Parfois on les associe aussi à des nausées ou à un mal de ventre. Lorsque les gels sont souvent montrés du doigts il est pourtant plus à craindre que ce soit le manque d’habitude qui soit responsable du malaise. Pour autant ils ne sont pas à l’abri de toutes critiques car cette solution ni vraiment solide, ni liquide, est en fait rarement bien dosée en terme d’apports nutritifs. Je renvoie ici à une étude assez sérieuse de Nicolas Aubineau sur la composition des gels qui montre malheureusement le manque de vitamines et de minéraux notamment. Je rappelle aussi le prix au kg de ces petits paquets de plastiques facile à stocker et encore plus à jeter en plein milieu de l’océan qui reste un argument de poids pour se tourner vers une nutrition liquide et qui accompagnée de 60 à 90g de glucoses chaque heure parait être la meilleure solution.
Résumons donc notre stratégie, pour une épreuve de type marathon, pour un athlète désirant finir à une allure correcte, celui-ci pourra boire uniquement au moins 600ml par heure contenant 60g de glucose au minimum pour garder un maximum d’énergie. Dans le cas d’un 10km en eau libre et donc d’une épreuve de moins de 3 heures il faudra surtout combler une petite déshydratation et envoyer un message positif au cerveau et aux muscles en ingérant du liquide au même dosage, afin de conserver une vitesse plus rapide surement autour de 85% de sa vitesse maximum tout au long de l’épreuve parfois plus de 90%. Une fois de plus la rapidité d’ingestion du liquide ici favorisera un arrêt court.
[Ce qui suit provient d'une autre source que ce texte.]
(** The whole of [FLBPluginFlushCtx], step by step. *)
Lemma FLBPluginFlushCtx_eq (ctx : nat) (data : list value) (st : State) :
  FLBPluginFlushCtx ctx data st
  = match nth_error (s3operators st) ctx with
    | None => None
    | Some op =>
        if forallb encodable (delivered data) then
          let recs := delivered data in
          let st1 := addEvents st (encodeWarnings (s3operator.logger op) recs) in
          let st3 := withLocal (tick st1) (s3operator.location op) in
          match Put op (objectKeyOf op (timeAt st1)) (timeAt st3) (payload recs)
                  (tick st3) with
          | Some (Some e, st5) => Some (FLB_RETRY, addEvents st5 (sendWarning op e))
          | Some (None, st5) => Some (FLB_OK, st5)
          | None => None
          end
        else None
    end.
Proof.
  unfold FLBPluginFlushCtx, bind, getS3Operator, NewDecoder.
  destruct (nth_error (s3operators st) ctx) as [op|]; [|reflexivity].
  rewrite readRecords_eq.
  destruct (forallb encodable (delivered data)); [|reflexivity].
  cbv zeta. rewrite Now_eq, GenerateObjectKey_eq, Now_eq. cbv zeta.
  fold (objectKeyOf op (timeAt (addEvents st
          (encodeWarnings (s3operator.logger op) (delivered data))))).
  simpl String.append.
  destruct (Put _ _ _ _ _) as [[[e|] st5]|]; try reflexivity.
  unfold warnf, sendWarning.
  destruct (log.IsLevelEnabled _ _).
  - rewrite emit_addEvents. reflexivity.
  - unfold ret. rewrite addEvents_nil. reflexivity.
Qed.

Lemma uploads_app a b : uploads (a ++ b) = (uploads a ++ uploads b)%list.
Proof. unfold uploads. apply flat_map_app. Qed.

Lemma uploads_encodeWarnings lvl recs : uploads (encodeWarnings lvl recs) = [].
Proof.
  unfold encodeWarnings. destruct (log.IsLevelEnabled _ _); [|reflexivity].
  induction recs as [|r rest IH]; [reflexivity|].
  cbn [flat_map]. rewrite uploads_app, IH.
  destruct (lineOf r); reflexivity.
Qed.

Lemma uploads_sendWarning op e : uploads (sendWarning op e) = [].
Proof. unfold sendWarning. destruct (log.IsLevelEnabled _ _); reflexivity. Qed.

(** C2. A flush for a registered operator, over records that can be
    encoded, returns, and what it returns is never [FLB_ERROR]: it is
    [FLB_OK] when the one put-object call succeeded, and [FLB_RETRY]
    when that call failed with whatever error or, under gzip, when the
    compression before it failed and no call was made. *)
Theorem FLBPluginFlushCtx_outcome (ctx : nat) (data : list value)
        (st : State) (op : s3operator.t) :
  nth_error (s3operators st) ctx = Some op ->
  forallb encodable (delivered data) = true ->
  exists code st' evs,
    FLBPluginFlushCtx ctx data st = Some (code, st')
    /\ events st' = (events st ++ evs)%list
    /\ code <> FLB_ERROR
    /\ ((code = FLB_OK
         /\ exists input, uploads evs = [input] /\ s3operator.uploader op input = None)
        \/ (code = FLB_RETRY
            /\ exists input e,
                uploads evs = [input] /\ s3operator.uploader op input = Some e)
        \/ (code = FLB_RETRY
            /\ uploads evs = []
            /\ s3operator.compressFormat op = gzipFormat
            /\ exists now lines e,
                snd (gzipOf now (list_byte_of_string lines)) = Some e)).
Proof.
  intros Hop Henc.
  rewrite FLBPluginFlushCtx_eq, Hop, Henc.
  cbv zeta. rewrite Put_eq.
  set (recs := delivered data).
  set (w := encodeWarnings (s3operator.logger op) recs).
  destruct (s3operator.compressFormat op) eqn:Hf.
  - cbv zeta.
    set (input := {| Bucket := _; Key := _; Body := _ |}).
    destruct (s3operator.uploader op input) as [e|] eqn:Hu.
    + exists FLB_RETRY. eexists.
      exists (w ++ [Upload input] ++ sendWarning op e)%list.
      split; [reflexivity|]. split; [simpl; now rewrite <- !app_assoc|].
      split; [discriminate|]. right; left. split; [reflexivity|].
      exists input, e. split; [|assumption].
      unfold w. rewrite !uploads_app, uploads_encodeWarnings, uploads_sendWarning.
      reflexivity.
    + exists FLB_OK. eexists.
      exists (w ++ [Upload input])%list.
      split; [reflexivity|]. split; [simpl; now rewrite <- !app_assoc|].
      split; [discriminate|]. left. split; [reflexivity|].
      exists input. split; [|assumption].
      unfold w. rewrite !uploads_app, uploads_encodeWarnings. reflexivity.
  - destruct (gzipOf _ _) as [c [ge|]] eqn:Hg.
    + exists FLB_RETRY. eexists.
      exists (w ++ sendWarning op ge)%list.
      split; [reflexivity|]. split; [simpl; now rewrite <- !app_assoc|].
      split; [discriminate|]. right; right. split; [reflexivity|].
      split; [unfold w; now rewrite uploads_app, uploads_encodeWarnings,
                uploads_sendWarning|].
      split; [reflexivity|].
      do 3 eexists. rewrite Hg. reflexivity.
    + cbv zeta.
      set (input := {| Bucket := _; Key := _; Body := _ |}).
      destruct (s3operator.uploader op input) as [e|] eqn:Hu.
      * exists FLB_RETRY. eexists.
        exists (w ++ [Upload input] ++ sendWarning op e)%list.
        split; [reflexivity|]. split; [simpl; now rewrite <- !app_assoc|].
        split; [discriminate|]. right; left. split; [reflexivity|].
        exists input, e. split; [|assumption].
        unfold w. rewrite !uploads_app, uploads_encodeWarnings, uploads_sendWarning.
        reflexivity.
      * exists FLB_OK. eexists.
        exists (w ++ [Upload input])%list.
        split; [reflexivity|]. split; [simpl; now rewrite <- !app_assoc|].
        split; [discriminate|]. left. split; [reflexivity|].
        exists input. split; [|assumption].
        unfold w. rewrite !uploads_app, uploads_encodeWarnings. reflexivity.
Qed.

(** * Record encoding *)

(** Induction on values, with the hypothesis for every value held in a
    mapping. *)
Lemma value_map_ind (P : value -> Prop) :
  (forall v, (forall r, v <> VMap r) -> P v) ->
  (forall r, Forall (fun kv => P (snd kv)) r -> P (VMap r)) ->
  forall v, P v.
Proof.
  intros Hother Hmap.
  fix IH 1. intros v.
  destruct v as [| | | | | | |m|]; try (apply Hother; discriminate).
  apply Hmap. revert m.
  fix IHm 1. intros [|[k x] rest]; constructor; [apply IH|apply IHm].
Qed.

Lemma mapSet_fresh (m : list (string * value)) (k : string) (v : value) :
  existsb (String.eqb k) (map fst m) = false -> mapSet m k v = (m ++ [(k, v)])%list.
Proof.
  induction m as [|[k' v'] rest IH]; simpl; [reflexivity|].
  rewrite (String.eqb_sym k k').
  destruct (String.eqb k' k); simpl; [discriminate|].
  intros H. now rewrite IH.
Qed.

Lemma distinct_app_cons (a : list string) (s : string) (b : list string) :
  distinct (a ++ s :: b) = true ->
  existsb (String.eqb s) a = false /\ distinct ((a ++ [s]) ++ b) = true.
Proof.
  rewrite <- app_assoc. simpl. intros H. split; [|exact H].
  induction a as [|x a IH]; simpl in *; [reflexivity|].
  apply andb_true_iff in H as [Hx Ha].
  rewrite (IH Ha), orb_false_r.
  apply negb_true_iff in Hx. rewrite existsb_app in Hx.
  apply orb_false_iff in Hx as [_ Hx]. simpl in Hx.
  apply orb_false_iff in Hx as [Hx _]. now rewrite String.eqb_sym.
Qed.
Lemma post_teams_never_overwrites_witness :
  store_of [alpha] !! "c56a4180-65aa-42ec-a945-5fd21dec0538" = None
  ∧ (post_teams text_size "c56a4180-65aa-42ec-a945-5fd21dec0538"
       (store_of [alpha]) (add_body (Some "Alpha"))).2
    !! "7d9f3c1e-5a2b-4c8d-9e1f-0a1b2c3d4e5f" = Some alpha
  ∧ size (post_teams text_size "c56a4180-65aa-42ec-a945-5fd21dec0538"
            (store_of [alpha]) (add_body (Some "Alpha"))).2 = 2
  ∧ post_teams_value text_size "c56a4180-65aa-42ec-a945-5fd21dec0538"
      (JObj [("token", JStr "t1");
             ("id", JStr "7d9f3c1e-5a2b-4c8d-9e1f-0a1b2c3d4e5f");
             ("accountId", JStr "a1")])
    = post_teams_value text_size "c56a4180-65aa-42ec-a945-5fd21dec0538"
        (JObj [("token", JStr "t1"); ("accountId", JStr "a1")]).
Proof.
  assert (store_of [alpha] !! "c56a4180-65aa-42ec-a945-5fd21dec0538" = None)
    as Hfresh by (vm_compute; reflexivity).
  destruct (post_teams_never_overwrites text_size
              "c56a4180-65aa-42ec-a945-5fd21dec0538" (store_of [alpha])
              (add_body (Some "Alpha"))) as (Hid & _ & _ & _ & Hkept).
  destruct (Hkept Hfresh) as (Hstored & Hadded & _).
  split; [exact Hfresh|]. split; [|split].
  3: { apply Hid. intros k Hk. cbn.
       destruct (k =? "token"); [reflexivity|].
       destruct (String.eqb_spec k "id"); [contradiction|reflexivity]. }
  - apply Hstored. vm_compute. reflexivity.
  - destruct (Hadded
                {| rs_status := Some 201%Z;
              rs_body :=
                Some (JObj [("success", JBool true);
                            ("team",
                             JObj [("token", JStr "t1");
                                   ("accountId", JStr "a1");
                                   ("name", JStr "Alpha");
                                   ("id",
                                    JStr "c56a4180-65aa-42ec-a945-5fd21dec0538")
                                  ])]) |})
      as [Hsize _]; [vm_compute; reflexivity|reflexivity|].
    rewrite Hsize. reflexivity.
Defined.

(** A call without a token is answered 400, and a call whose record is
    too large for Deno KV throws: neither adds an entry. *)
Lemma post_teams_adds_nothing :
  post_teams text_size "c56a4180-65aa-42ec-a945-5fd21dec0538"
    (store_of [alpha])
    {| tb_token := None; tb_accountId := Some "a1"; tb_name := None;
       tb_others := [] |}
  = (Ok {| rs_status := Some 400%Z;
           rs_body :=
             Some (JObj [("error",
                          JStr "Token and Account ID are required")]) |},
     store_of [alpha])
  ∧ ∃ message,
      post_teams text_size "c56a4180-65aa-42ec-a945-5fd21dec0538"
        (store_of [alpha])
        {| tb_token := Some long_token; tb_accountId := Some "a1";
           tb_name := None; tb_others := [] |}
      = (Throw message, store_of [alpha]).
Proof. split; [|eexists]; vm_compute; reflexivity. Qed.

(** ** More of the program on concrete inputs *)

Lemma store_alpha_beta_wf : kv_wf (store_of [alpha; beta]).
Proof. unfold kv_wf. apply (bool_decide_unpack _). vm_compute. reflexivity. Qed.

Lemma store_alpha_valid : kv_valid (store_of [alpha]).
Proof.
  apply map_Forall_insert_2; [|apply map_Forall_empty].
  repeat split; [discriminate..|]. exists "Alpha". split; [reflexivity|discriminate].
Qed.

Lemma store_unnamed_tokens : kv_tokens (store_of [unnamed]).
Proof.
  apply map_Forall_insert_2; [discriminate|apply map_Forall_empty].
Qed.

Lemma post_invite_explicit_selection_witness :
  select (getAllConfigs unitCompare env_set (store_of [alpha; beta]))
    (JStr "1b4e28ba-2fa1-41d2-883f-0016d3cca427") = Some beta
  ∧ ∃ reply,
      post_invite unitCompare forbidden env_set (store_of [alpha; beta])
        (invite_body (JStr "1b4e28ba-2fa1-41d2-883f-0016d3cca427"))
      = Ok (reply,
            [invite_request (JArr [JStr "x@y.com"]) (JStr "reader")
               (JBool false) "t2" "a2"]).
Proof.
  apply (post_invite_explicit_selection unitCompare forbidden env_set
           (store_of [alpha; beta])
           (invite_body (JStr "1b4e28ba-2fa1-41d2-883f-0016d3cca427"))
           (JStr "x@y.com") [] JUndefined JUndefined
           "1b4e28ba-2fa1-41d2-883f-0016d3cca427" beta);
    [exact store_alpha_beta_wf|vm_compute; reflexivity|reflexivity..].
Defined.

Lemma post_invite_success_witness :
  post_invite unitCompare accepting ∅ (store_of [alpha; beta])
    (invite_body (JStr "1b4e28ba-2fa1-41d2-883f-0016d3cca427"))
  = Ok ({| rs_status := Some 200%Z;
           rs_body :=
             Some (JObj [("success", JBool true);
                         ("team", JStr "Beta");
                         ("details",
                          JObj [("success", JBool true);
                                ("data", JObj [])])]) |},
        [invite_request (JArr [JStr "x@y.com"]) (JStr "reader")
           (JBool false) "t2" "a2"]).
Proof.
  apply (post_invite_success unitCompare accepting ∅
           (store_of [alpha; beta])
           (invite_body (JStr "1b4e28ba-2fa1-41d2-883f-0016d3cca427"))
           (JStr "x@y.com") [] JUndefined JUndefined
           (JStr "1b4e28ba-2fa1-41d2-883f-0016d3cca427") beta
           {| status := 200; text := Ok "{}"; json := Ok (JObj []) |}
           (JObj []));
    [reflexivity|reflexivity|reflexivity|reflexivity|
     vm_compute; reflexivity|reflexivity|cbn; lia|reflexivity].
Defined.

Lemma post_invite_completes_witness :
  (∃ message,
     post_invite unitCompare forbidden env_set (store_of [alpha]) JNull
     = Throw message)
  ∧ (length
       [invite_request (JArr [JStr "x@y.com"]) (JStr "reader") (JBool false)
          "t1" "a1"] ≤ 1)%nat.
Proof.
  split.
  - apply (post_invite_completes unitCompare forbidden env_set
             (store_of [alpha]) JNull). right. reflexivity.
  - destruct (post_invite_completes unitCompare forbidden env_set
                (store_of [alpha]) (invite_body JUndefined)) as [_ Hdone].
    destruct (Hdone
                {| rs_status := Some 403%Z;
                   rs_body :=
                     Some (JObj [("success", JBool false);
                                 ("team", JStr "Alpha");
                                 ("details",
                                  JObj [("success", JBool false);
                                        ("statusCode", JNum 403);
                                        ("error", JStr "forbidden")])]) |}
                [invite_request (JArr [JStr "x@y.com"]) (JStr "reader")
                   (JBool false) "t1" "a1"])
      as (_ & _ & Hsent & _); [vm_compute; reflexivity|exact Hsent].
Defined.

Lemma post_invite_sent_from_config_witness :
  ∃ e es role resend config,
    get_prop (invite_body JUndefined) "emails" = Ok (JArr (e :: es))
    ∧ get_prop (invite_body JUndefined) "role" = Ok role
    ∧ get_prop (invite_body JUndefined) "resend" = Ok resend
    ∧ config ∈ getAllConfigs unitCompare env_set (store_of [alpha])
    ∧ invite_request (JArr [JStr "x@y.com"]) (JStr "reader") (JBool false)
        "t1" "a1"
      = invite_request (JArr (e :: es))
          (js_or role (JStr "reader")) (js_or resend (JBool false))
          (token config) (accountId config).
Proof.
  apply (post_invite_sent_from_config unitCompare unreachable env_set
           (store_of [alpha]) (invite_body JUndefined)
           {| rs_status := Some 500%Z;
              rs_body :=
                Some (JObj [("success", JBool false);
                            ("team", JStr "Alpha");
                            ("error", JStr "error sending request")]) |}
           [invite_request (JArr [JStr "x@y.com"]) (JStr "reader")
              (JBool false) "t1" "a1"]);
    [vm_compute; reflexivity|by left].
Defined.

Lemma saveTeam_upsert_witness :
  or_str (id unnamed) "7d9f3c1e-5a2b-4c8d-9e1f-0a1b2c3d4e5f" ≠ ""
  ∧ saveTeam text_size "1b4e28ba-2fa1-41d2-883f-0016d3cca427"
      (<["c56a4180-65aa-42ec-a945-5fd21dec0538" := unnamed]> ∅) unnamed
    = Ok (unnamed, <["c56a4180-65aa-42ec-a945-5fd21dec0538" := unnamed]> ∅).
Proof.
  assert (or_str (id unnamed) "7d9f3c1e-5a2b-4c8d-9e1f-0a1b2c3d4e5f" ≠ "")
    as Hkey by (vm_compute; discriminate).
  split; [exact Hkey|].
  destruct (saveTeam_upsert text_size
              "7d9f3c1e-5a2b-4c8d-9e1f-0a1b2c3d4e5f" ∅ unnamed)
    as (_ & _ & _ & Hagain).
  apply (Hagain unnamed
           (<["c56a4180-65aa-42ec-a945-5fd21dec0538" := unnamed]> ∅));
    [vm_compute; reflexivity|exact Hkey].
Defined.

Lemma post_teams_delete_teams_witness :
  (delete_teams
     (post_teams text_size "c56a4180-65aa-42ec-a945-5fd21dec0538"
        (store_of [alpha]) (add_body (Some "Gamma"))).2
     (Some "c56a4180-65aa-42ec-a945-5fd21dec0538")).2
  = store_of [alpha].
Proof.
  apply (post_teams_delete_teams text_size
           "c56a4180-65aa-42ec-a945-5fd21dec0538"
           (store_of [alpha]) (add_body (Some "Gamma")));
    [discriminate|vm_compute; reflexivity].
Defined.

Lemma loadTeams_ids_NoDup_witness :
  length (loadTeams unitCompare (store_of [alpha; beta])) = 2
  ∧ NoDup (id <$> loadTeams unitCompare (store_of [alpha; beta])).
Proof.
  destruct (loadTeams_ids_NoDup unitCompare (store_of [alpha; beta])
              store_alpha_beta_wf) as [Hlength Hids].
  split; [rewrite Hlength; vm_compute; reflexivity|exact Hids].
Defined.

Lemma deleteTeam_length_witness :
  S (length (loadTeams unitCompare
               (deleteTeam "1b4e28ba-2fa1-41d2-883f-0016d3cca427"
                  (store_of [alpha; beta]))))
  = length (loadTeams unitCompare (store_of [alpha; beta]))
  ∧ deleteTeam "nobody" (store_of [alpha; beta]) = store_of [alpha; beta].
Proof.
  split.
  - apply (deleteTeam_length unitCompare (store_of [alpha; beta])
             "1b4e28ba-2fa1-41d2-883f-0016d3cca427").
    exists beta. vm_compute. reflexivity.
  - apply (deleteTeam_length unitCompare (store_of [alpha; beta]) "nobody").
    vm_compute. reflexivity.
Defined.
On peut aussi préférer son propre rythme de nutrition en emportant avec soit un petit paquet souple du type de celui qui contient de la compote liquide qu’on aura rempli d’eau sucrée par exemple pour avoir un ravitaillement personnel.
Au delà de cette distance marathon on pourra envoyer quelques aliments solides du type banane ou barres de céréales afin d’équilibrer encore mieux les apports nutritifs tout au long d’un effort qui se fait à une intensité plus basse mais qui peut durer 10 ou 15 heures qui nécessite de traverser une journée et une partie de la nuit à batailler contre les éléments et contre soi même.
Il est évident que la douleur sera présente lors d’un tel événement et que l’on est jamais préparé à tout ce que l’on va faire subir à son corps le jour j sans compter que l’on a déjà largement parfois dépassé la dose lors de l’entrainement. Si l’accumulation des kilomètres parait nécessaire ça n’est pas non plus un but en soit et on peut toujours privilégier la qualité des entrainements notamment en les diversifiant (vélo plutôt que course à pied par exemple) afin de préserver son capital et de ne pas arriver avec les articulations détruites le jour du défi ou de la course.
Dès lors doit on accepter de prendre des antidouleurs lors d’une épreuve, n’étant pas un fanatique de cette méthode en temps normal et privilégiant d’écouter mon corps pour mieux arriver à guérir je m’inscrirai plutôt contre cette pratique, la douleur mentale ou physique faisant partie du jeu et le reste n’étant qu’assistance médicale et donc assimilable à du dopage.
Éduquez donc votre corps intelligemment lors des entrainements, préparez votre stratégie de nutrition et connaissez vos allures et vos limites, privilégiez l’hydratation pour éviter tout mur auquel on ne pourra faire face après plusieurs heures d’effort et n’allez pas contre les règles de la chimie et de la physique.